#### What is required
Copy exactly the stretch of data below from the line with "Delimit Scope js_scope with js." through the line with "Inductive Recommendation : Type", including both of those lines.
BEGIN Records supplied
(** * New-Financial-Ai: retirement projection and portfolio reconciliation

    A shallow embedding of the two algorithmic cores of the dashboard:

    - the projection of [RetirementCalc] ([calculate], the portfolio total,
      the insurance term and the cash/plan synchronisation effects), and
    - the portfolio handlers of [App] (the [useState] initialisers, the
      add / remove / quantity / analyse handlers, [hasPendingSymbols]) with
      the part of [geminiService] they depend on ([extractJson],
      [analyzePortfolio]).

    Around them: the pie chart of [RetirementCalc], the filter and total of
    [StockTable], the schematic of [AnalysisChart], the credential lookup
    and the price rule of [geminiService], and the key dialog and trends of
    [App].

    JavaScript numbers are embedded as exact rationals extended with the
    IEEE special values, strings as [string] over ASCII code units, the
    [Record<string, number>] of quantities as a [gmap], React state as
    explicit state passing. *)

From Stdlib Require Import ZArith QArith Qcanon Qfield Qround String Ascii List
  Lia.
From stdpp Require Import base numbers gmap strings list fin_maps pretty.

Set Default Proof Using "Type".

(* ===================================================================== *)
(** * JavaScript numbers *)
(* ===================================================================== *)

(** A [number] is a finite value, an infinity or NaN.  Finite values are
    exact rationals: rounding is not modelled, and neither is the sign of
    zero (a zero denominator is read as +0). *)
Module JsNum.

Inductive num : Type :=
| Fin (q : Qc)
| PosInf
| NegInf
| NaN.

#[global] Instance num_eq_dec : EqDecision num.
Proof. solve_decision. Defined.

#[global] Instance num_inhabited : Inhabited num := populate (Fin 0%Qc).

Definition of_Z (z : Z) : num := Fin (Qc_of_Z z).
Definition of_frac (a : Z) (b : positive) : num := Fin (Q2Qc (a # b)).

Definition zero : num := of_Z 0.
Definition one : num := of_Z 1.

(** Sign of a value, used by multiplication and division with infinities:
    [Gt] positive, [Lt] negative, [Eq] zero. *)
Definition qsign (q : Qc) : comparison := (q ?= 0)%Qc.

Definition neg (a : num) : num :=
  match a with
  | Fin q => Fin (- q)%Qc
  | PosInf => NegInf
  | NegInf => PosInf
  | NaN => NaN
  end.

(** [a + b] *)
Definition add (a b : num) : num :=
  match a, b with
  | NaN, _ | _, NaN => NaN
  | Fin x, Fin y => Fin (x + y)%Qc
  | PosInf, NegInf | NegInf, PosInf => NaN
  | PosInf, _ | _, PosInf => PosInf
  | NegInf, _ | _, NegInf => NegInf
  end.

(** [a - b] *)
Definition sub (a b : num) : num := add a (neg b).

Definition inf_of_sign (s : comparison) : num :=
  match s with
  | Gt => PosInf
  | Lt => NegInf
  | Eq => NaN
  end.

Definition flip (s : comparison) : comparison := CompOpp s.

(** Sign of a product. *)
Definition sign_mul (s t : comparison) : comparison :=
  match s, t with
  | Eq, _ | _, Eq => Eq
  | Gt, Gt | Lt, Lt => Gt
  | Gt, Lt | Lt, Gt => Lt
  end.

(** [a * b]: zero times an infinity is NaN. *)
Definition mul (a b : num) : num :=
  match a, b with
  | NaN, _ | _, NaN => NaN
  | Fin x, Fin y => Fin (x * y)%Qc
  | Fin x, PosInf | PosInf, Fin x => inf_of_sign (qsign x)
  | Fin x, NegInf | NegInf, Fin x => inf_of_sign (flip (qsign x))
  | PosInf, PosInf | NegInf, NegInf => PosInf
  | PosInf, NegInf | NegInf, PosInf => NegInf
  end.

(** [a / b]: a finite non-zero value over zero is an infinity, zero over
    zero and infinity over infinity are NaN. *)
Definition div (a b : num) : num :=
  match a, b with
  | NaN, _ | _, NaN => NaN
  | Fin x, Fin y =>
      if decide (y = 0%Qc) then inf_of_sign (qsign x) else Fin (x / y)%Qc
  | Fin _, (PosInf | NegInf) => Fin 0%Qc
  | PosInf, Fin y => match qsign y with Lt => NegInf | _ => PosInf end
  | NegInf, Fin y => match qsign y with Lt => PosInf | _ => NegInf end
  | (PosInf | NegInf), (PosInf | NegInf) => NaN
  end.

(** [Math.pow(x, n)] for a non-negative whole exponent: [Math.pow(x, 0)]
    is 1 for every [x], NaN included. *)
Fixpoint pow_nat (x : num) (n : nat) : num :=
  match n with
  | O => one
  | S n' => mul x (pow_nat x n')
  end.

(** [Math.pow(x, n)] for a whole exponent. *)
Definition Math_pow (x : num) (n : Z) : num :=
  if (n <? 0)%Z then div one (pow_nat x (Z.to_nat (- n)))
  else pow_nat x (Z.to_nat n).

(** [a <= b] and [a >= b]: every comparison with NaN is false. *)
Definition leb (a b : num) : bool :=
  match a, b with
  | NaN, _ | _, NaN => false
  | NegInf, _ | _, PosInf => true
  | Fin x, Fin y => bool_decide (x <= y)%Qc
  | _, _ => false
  end.

Definition geb (a b : num) : bool := leb b a.

(** [Math.max(a, b)]: NaN when either argument is. *)
Definition Math_max (a b : num) : num :=
  match a, b with
  | NaN, _ | _, NaN => NaN
  | _, _ => if leb a b then b else a
  end.

(** [a !== b]: NaN differs from everything, itself included. *)
Definition strict_neq (a b : num) : bool :=
  match a, b with
  | NaN, _ | _, NaN => true
  | _, _ => bool_decide (a <> b)
  end.

(** Truthiness of a number: [0] and [NaN] are falsy. *)
Definition truthy (a : num) : bool :=
  match a with
  | NaN => false
  | Fin q => bool_decide (q <> 0%Qc)
  | _ => true
  end.

(** [v || d] where [v] is a number or [undefined]. *)
Definition or_default (v : option num) (d : num) : num :=
  match v with
  | Some a => if truthy a then a else d
  | None => d
  end.

Definition is_finite (a : num) : Prop := exists q, a = Fin q.

End JsNum.

Export JsNum.

Declare Scope js_scope.
Delimit Scope js_scope with js.
Bind Scope js_scope with num.
Infix "+" := add : js_scope.
Infix "-" := sub : js_scope.
Infix "*" := mul : js_scope.
Infix "/" := div : js_scope.

(* ===================================================================== *)
(** * types.ts *)
(* ===================================================================== *)

Inductive Recommendation : Type := BUY | SELL | HOLD.

#[global] Instance Recommendation_eq_dec : EqDecision Recommendation.
Proof. solve_decision. Defined.

Record StockAnalysis : Type := mkStockAnalysis {
  symbol : string;
  name : string;
  marketCap : string;
  high52Week : num;
  low52Week : num;
  currentPrice : num;
  suggestBuyPrice : num;
  suggestSellPrice : num;
  recommendation : Recommendation;
  analysis : string;
  projectedAnnualYield : string;
  exampleScenario : string
}.

#[global] Instance StockAnalysis_eq_dec : EqDecision StockAnalysis.
Proof. solve_decision. Defined.

(** The plan.  Ages and the insurance year are whole years, as the data
    model has them; the other fields are numbers. *)
Record RetirementPlan : Type := mkRetirementPlan {
  currentAge : Z;
  retirementAge : Z;
  currentSavings : num;
  monthlySavings : num;
  targetMonthlyPension : num;
  expectedAnnualReturn : num;
  insurancePrincipal : num;
  insuranceRate : num;
  insuranceYearDone : Z
}.

#[global] Instance RetirementPlan_eq_dec : EqDecision RetirementPlan.
Proof. solve_decision. Defined.

Record RetirementResult : Type := mkRetirementResult {
  yearsToRetire : Z;
  totalAccumulated : num;
  monthlyPensionPossible : num;
  isGoalReachable : bool;
  shortfall : num;
  advice : string
}.

#[global] Instance RetirementResult_eq_dec : EqDecision RetirementResult.
Proof. solve_decision. Defined.

(** ** localStorage reads *)

(** What [localStorage.getItem(k)] followed by [saved ? JSON.parse(saved) : d]
    does: the key is absent (or holds the empty string), the text does not
    parse and [JSON.parse] throws, or it parses to a value. *)
Inductive Stored (A : Type) : Type :=
| Absent
| Unparseable
| Json (v : A).
Arguments Absent {A}.
Arguments Unparseable {A}.
Arguments Json {A} v.

#[global] Instance Stored_eq_dec {A} `{EqDecision A} : EqDecision (Stored A).
Proof. solve_decision. Defined.

(* ===================================================================== *)
(** * RetirementCalc: the projection *)
(* ===================================================================== *)

Module RetirementCalc.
END Records supplied
#### Response box
Delimit Scope js_scope with js.
Bind Scope js_scope with num.
Infix "+" := add : js_scope.
Infix "-" := sub : js_scope.
Infix "*" := mul : js_scope.
Infix "/" := div : js_scope.

(* ===================================================================== *)
(** * types.ts *)
(* ===================================================================== *)

Inductive Recommendation : Type := BUY | SELL | HOLD.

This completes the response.